Filter the records below and copy every line containing the word "StateRefine".

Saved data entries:

________________________________________

(* ===== verification/VmStateSafe.v ===== *)
(** * The state database serves the virtual machine (core/state, core/vm)

    The refinement of StateRefine gives the laws that VmLogic asks of a state database:
    the abstract state is what the database stands for, and the snapshots are its copies. *)

From Stdlib Require Import ZArith Lia ZifyBool.
From stdpp Require Import base tactics strings numbers gmap functions list.
From S2P Require Import Prelude Rlp RlpDecode Trie TrieNodes TrieDb TrieHash.
From S2P Require Import StateObject StateDb StateSpec StateTrie StateRefine.
From S2P Require Import VmBase VmMachine VmContracts VmInstr VmRun VmStateDb VmWords VmJumps.
From S2P Require Import VmLogic VmSafeOps VmSafeGas VmSafePre VmSafeRun.

Local Open Scope Z_scope.
Local Open Scope record_scope.

(** ** Abstract states that a run keeps *)

(** Balances are not negative, what the account holds are byte slices, and a code is kept
    with its hash. *)
Record acct_good `{KeccakLib} (aa : aacct) : Prop := {
  ag_balance : 0 <= acc_Balance (a_data aa);
  ag_code : gobytes (default [] (a_code aa));
  ag_hash : gobytes (default [] (acc_CodeHash (a_data aa)));
  ag_hashed : hashed (default [] (acc_CodeHash (a_data aa))) (default [] (a_code aa));
  ag_storage k : gobytes (a_storage aa k)
}.

Record state_good `{KeccakLib} (a : astate) : Prop := {
  sg_acct addr aa : as_acct a addr = Some aa → acct_good aa;
  sg_refund : in_u64 (as_refund a)
}.

Section good.
  Context {KL : KeccakLib} {KLaws : KeccakLaws}.

(** The same but for accounts that appear, empty, and for preimages. *)
Record st_quiet (a a' : astate) : Prop := {
  sq_acct addr : get_or_new a' addr = get_or_new a addr;
  sq_exists addr : is_Some (as_acct a addr) → is_Some (as_acct a' addr);
  sq_refund : as_refund a' = as_refund a;
  sq_logs : as_logs a' = as_logs a
}.

#[global] Instance st_quiet_preorder : PreOrder st_quiet.
Proof.
  split; [by constructor|]. intros a b c [] []. constructor; intros; try congruence; auto.
Qed.
Lemma hrf_power_moderate : hrf_power A W = Ok c_0j.
Proof.
  pose proof (moderate_nonzero A HA) as HA0.
  pose proof (moderate_nonzero W HW) as HW0.
  assert (0 < 10 ^ 70) as Hm by (apply pow_lt; lra).
  assert (within (10 ^ 70 * 10 ^ 70) (A ^ 2)) as Ha2.
  { replace (A ^ 2) with (A * A) by ring. now apply within_mult. }
  assert (within (10 ^ 70 * 10 ^ 70) (W ^ 2)) as Hw2.
  { replace (W ^ 2) with (W * W) by ring. now apply within_mult. }
  assert (within (10 ^ 70 * 10 ^ 70 * (10 ^ 70 * 10 ^ 70)) (A ^ 2 / W ^ 2))
    as Hq by (apply within_div; auto; lra).
  assert (within (10 ^ 70 * 10 ^ 70 * (10 ^ 70 * 10 ^ 70) * 8)
            (A ^ 2 / W ^ 2 * 8)) as Hq8.
  { apply within_mult; [lra|lra|exact Hq|exact within_8]. }
  assert (within (10 ^ 70 * 10 ^ 70 * (10 ^ 70 * 10 ^ 70) * 8 * 2)
            (A ^ 2 / W ^ 2 * 8 * ln 2)) as Hq8l.
  { apply within_mult; [lra|lra|exact Hq8|exact within_ln2]. }
  unfold hrf_power.
  pow_keeps Ha2.
  pow_keeps Hw2.
  cbn [bind].
  rewrite py_div_num
    by (apply (within_nonzero (10 ^ 70 * 10 ^ 70)); [lra|exact Hw2]).
  cbn [bind].
  keeps Hq. cbn [fmul].
  keeps Hq8. cbn [fmul].
  keeps Hq8l.
  apply c_pow_0j_pos.
  apply Rmult_lt_0_compat; [|exact ln2_pos].
  apply Rmult_lt_0_compat; [|lra].
  apply Rdiv_lt_0_compat; nra.
Qed.

Lemma within_scale : within (10 ^ 70 * 10 ^ 70 * 8 * 2) scale.
Proof.
  assert (0 < 10 ^ 70) as Hm by (apply pow_lt; lra).
  apply within_opp.
  apply within_div; [lra|lra| |exact within_ln2].
  apply within_div; [lra|lra| |exact within_8].
  now apply within_div.
Qed.

Lemma scale_nonzero : scale <> 0.
Proof.
  assert (0 < 10 ^ 70) as Hm by (apply pow_lt; lra).
  apply (within_nonzero (10 ^ 70 * 10 ^ 70 * 8 * 2)); [lra|].
  exact within_scale.
Qed.

Lemma within_scale_inv : within (10 ^ 70 * 10 ^ 70 * 8 * 2) (/ scale).
Proof. apply within_inv; [lra|exact within_scale]. Qed.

________________________________________

• **Solved problem**:
    The refinement of StateRefine gives the laws that VmLogic asks of a state database:
From S2P Require Import StateObject StateDb StateSpec StateTrie StateRefine.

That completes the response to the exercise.